(Saved entries)

--

(* ===== verification/Devices.v ===== *)
(** * Ports, device registers and firmware memory (include/x86-64/asm.h)

    What the processor sees of the machine outside the kernel: byte memory that firmware
    and devices share with it ([ram]; Strings.v has its loads and stores), and a trace of
    the accesses to ports and device registers, latest first.  What a device answers and
    what it writes into memory is an argument, a function of that trace and of the memory
    (class [devices]). *)

From Stdlib Require Import ZArith Lia.
From stdpp Require Import strings base gmap fin_maps list.
From S2P Require Import Prelude Strings.

#[local] Open Scope Z_scope.
#[local] Open Scope kernel_scope.

(** ** Little-endian numbers in memory *)

Fixpoint le_combine (bs : list Z) : Z := match bs with [] => 0 | b :: bs => b + 256 * le_combine bs end.
Fixpoint le_split (n : nat) (v : Z) : list Z := match n with O => [] | S n => u8 v :: le_split n (v / 256) end.

Lemma le_split_length n v : length (le_split n v) = n.
Proof. revert v. induction n as [|n IH]; intros v; cbn [le_split length]; [done|by rewrite IH]. Qed.

Lemma le_combine_split n v : 0 <= v < 256 ^ Z.of_nat n -> le_combine (le_split n v) = v.
Proof.
  revert v. induction n as [|n IH]; intros v Hv; cbn [le_split le_combine].
  - change (256 ^ Z.of_nat 0) with 1 in Hv. lia.
  - rewrite Nat2Z.inj_succ, Z.pow_succ_r in Hv by lia. pose proof (Z.div_mod v 256 ltac:(lia)).
    unfold u8. change (2 ^ 8) with 256. rewrite IH; [lia|].
    split; [apply Z.div_pos; lia|]. apply Z.div_lt_upper_bound; lia.
Qed.

Lemma le_split_range n v : Forall (fun b => 0 <= b < 256) (le_split n v).
Proof. revert v. induction n as [|n IH]; intros v; constructor; [apply Z.mod_pos_bound; lia|apply IH]. Qed.

Lemma le_combine_bound bs : Forall (fun b => 0 <= b < 256) bs -> 0 <= le_combine bs < 256 ^ Z.of_nat (length bs).
Proof.
  induction 1 as [|b bs Hb _ IH]; cbn [le_combine length]; [change (256 ^ Z.of_nat 0) with 1; lia|].
  rewrite Nat2Z.inj_succ, Z.pow_succ_r by lia. lia.
Qed.

(** The [n] bytes at [p], and the number they spell. *)
Fixpoint peek (m : mem) (n : nat) (p : Z) : option (list Z) :=
  match n with
  | O => Some []
  | S n => match m !! p, peek m n (p + 1) with Some b, Some bs => Some (b :: bs) | _, _ => None end
  end.
Definition load_le (n : nat) (p : Z) : K mem Z := fun m => kderef (le_combine <$> peek m n p) m.
Definition store_le (n : nat) (p v : Z) : K mem unit := write_unit p (le_split n v).

Lemma peek_bytes_at m n p bs : peek m n p = Some bs <-> length bs = n /\ bytes_at m p bs.
Proof.
  revert p bs. induction n as [|n IH]; intros p bs; cbn [peek].
  - split; [intros [= <-]; done|]. intros [H _]. by apply nil_length_inv in H as ->.
  - destruct bs as [|b bs].
    + split; [|by intros [? _]]. by destruct (m !! p), (peek m n (p + 1)).
    + cbn [length bytes_at]. destruct (m !! p) as [c|] eqn:E; [|by split; [|intros (_ & ? & _)]].
      destruct (peek m n (p + 1)) as [cs|] eqn:Ep.
      * split; [intros [= -> ->]; apply IH in Ep as [-> ?]; done|].
        intros (Hl & [= ->] & H). f_equal. f_equal.
        assert (peek m n (p + 1) = Some bs) as E2 by (apply IH; split; [lia|done]). congruence.
      * split; [done|]. intros (Hl & _ & H).
        assert (peek m n (p + 1) = Some bs) as E2 by (apply IH; split; [lia|done]). congruence.
Qed.

Lemma load_le_run n p m bs : length bs = n -> bytes_at m p bs -> load_le n p m = Ret (le_combine bs) m.
Proof. intros Hl H. unfold load_le. by rewrite (proj2 (peek_bytes_at m n p bs)). Qed.

(** ** Masks *)

Lemma lor_15 x : 0 <= x -> Z.lor x 15 = x - x mod 16 + 15.
Proof.
  intros Hx. pose proof (Z.div_mod x 16 ltac:(lia)) as Hd. pose proof (Z.mod_pos_bound x 16 ltac:(lia)) as Hm.
  assert (forall a b, 0 <= b < 2 ^ 4 -> a * 16 + b = Z.lor (Z.shiftl a 4) b) as Hl by (intros; symmetry; apply (lor_high _ _ 4); lia).
  replace x with (x / 16 * 16 + x mod 16) at 1 by lia. rewrite Hl by lia. rewrite <- Z.lor_assoc.
  assert (Z.lor (x mod 16) 15 = 15) as ->.
  { pose proof (range_check (fun r => Z.lor r 15 =? 15) 16 ltac:(vm_compute; reflexivity) _ Hm) as H. by apply Z.eqb_eq. }
  rewrite <- Hl by lia. lia.
Qed.

(** ** Computations that only read memory *)

Definition reads {A} (k : K mem A) : Prop := forall m a m', k m = Ret a m' -> m' = m.

Lemma reads_ret {A} (a : A) : reads (kret a).
Proof. by intros m ? ? [= _ ->]. Qed.
Lemma reads_bind {A B} (k : K mem A) (f : A -> K mem B) : reads k -> (forall a, reads (f a)) -> reads (kbind k f).
Proof. intros Hk Hf m a m'. unfold kbind. destruct (k m) as [x m1| | | |] eqn:E; [|done..]. intros E2. apply Hf in E2. apply Hk in E. congruence. Qed.
Lemma reads_deref {A} (o : option A) : reads (kderef o).
Proof. destruct o; [apply reads_ret|done]. Qed.
Lemma reads_load p : reads (load p).
Proof. intros m a m'. unfold load. destruct (m !! p); [by intros [= _ ->]|done]. Qed.
Lemma reads_load_le n p : reads (load_le n p).
Proof. intros m a m'. unfold load_le. destruct (peek m n p); [by intros [= _ ->]|done]. Qed.
Lemma reads_if {A} (b : bool) (k1 k2 : K mem A) : reads k1 -> reads k2 -> reads (if b then k1 else k2).
Proof. by destruct b. Qed.
Lemma reads_hang {A} : reads (@khang mem A).
Proof. done. Qed.

#[export] Hint Resolve reads_ret reads_bind reads_deref reads_load reads_load_le reads_if reads_hang : kernel.

(** ** The machine *)

Inductive access :=
  | PortIn (width port : Z)
  | PortOut (width port v : Z)
  | RegIn (width addr : Z)
  | RegOut (width addr v : Z).

(** The value a port was last given. *)
Fixpoint last_out (p : Z) (tr : list access) : Z :=
  match tr with
  | [] => 0
  | PortOut _ q v :: tr => if q =? p then v else last_out p tr
  | _ :: tr => last_out p tr
  end.

(** What an access to a port or a register (at a physical address) gives, from the
    accesses before it, and the memory after an access. *)
Class devices := {
  answer : list access -> mem -> access -> Z;
  dma : list access -> mem -> mem
}.

Record hw := mk_hw { ram : mem; trace : list access }.

Definition on_ram {A} (k : K mem A) : K hw A := fun s =>
  match k (ram s) with
  | Ret a m => Ret a (mk_hw m (trace s))
  | Panic => Panic | Fault => Fault | Hang => Hang
  | NoReturn m => NoReturn (mk_hw m (trace s))
  end.

Section Ops.
Context {D : devices}.

Definition occurs (a : access) : K hw Z := fun s =>
  let v := answer (trace s) (ram s) a in
  Ret v (mk_hw (dma (a :: trace s) (ram s)) (a :: trace s)).

Definition inb (port : Z) : K hw Z := v <-- occurs (PortIn 1 (u16 port));; kret (u8 v).
Definition inw (port : Z) : K hw Z := v <-- occurs (PortIn 2 (u16 port));; kret (u16 v).
Definition inl (port : Z) : K hw Z := v <-- occurs (PortIn 4 (u16 port));; kret (u32 v).
Definition outb (port v : Z) : K hw unit := occurs (PortOut 1 (u16 port) (u8 v));;; kret tt.
Definition outw (port v : Z) : K hw unit := occurs (PortOut 2 (u16 port) (u16 v));;; kret tt.
Definition outl (port v : Z) : K hw unit := occurs (PortOut 4 (u16 port) (u32 v));;; kret tt.

(** [rep insl] and [rep outsl] of [n] words, upwards. *)
Fixpoint insl (n : nat) (port addr : Z) : K hw unit :=
  match n with
  | O => kret tt
  | S n => v <-- inl port;; on_ram (store_le 4 addr v);;; insl n port (addr + 4)
  end.
Fixpoint outsl (n : nat) (port addr : Z) : K hw unit :=
  match n with
  | O => kret tt
  | S n => v <-- on_ram (load_le 4 addr);; outl port v;;; outsl n port (addr + 4)
  end.

(** A register of [w] bytes at a physical address. *)
Definition reg_in (w addr : Z) : K hw Z := v <-- occurs (RegIn w addr);; kret (v mod 2 ^ (8 * w)).
Definition reg_out (w addr v : Z) : K hw unit := occurs (RegOut w addr (v mod 2 ^ (8 * w)));;; kret tt.

End Ops.

Lemma on_ram_run {A} (k : K mem A) s a m : k (ram s) = Ret a m -> on_ram k s = Ret a (mk_hw m (trace s)).
Proof. unfold on_ram. by intros ->. Qed.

--

### [Problem statement]
Which lines above run from the one containing "bs) | _, _ => None end" down to the one containing "Definition load_le (n"? Repeat exactly those, both ends included, and nothing else.

### [Result of the exercise]
  | S n => match m !! p, peek m n (p + 1) with Some b, Some bs => Some (b :: bs) | _, _ => None end
  end.
Definition load_le (n : nat) (p : Z) : K mem Z := fun m => kderef (le_combine <$> peek m n p) m.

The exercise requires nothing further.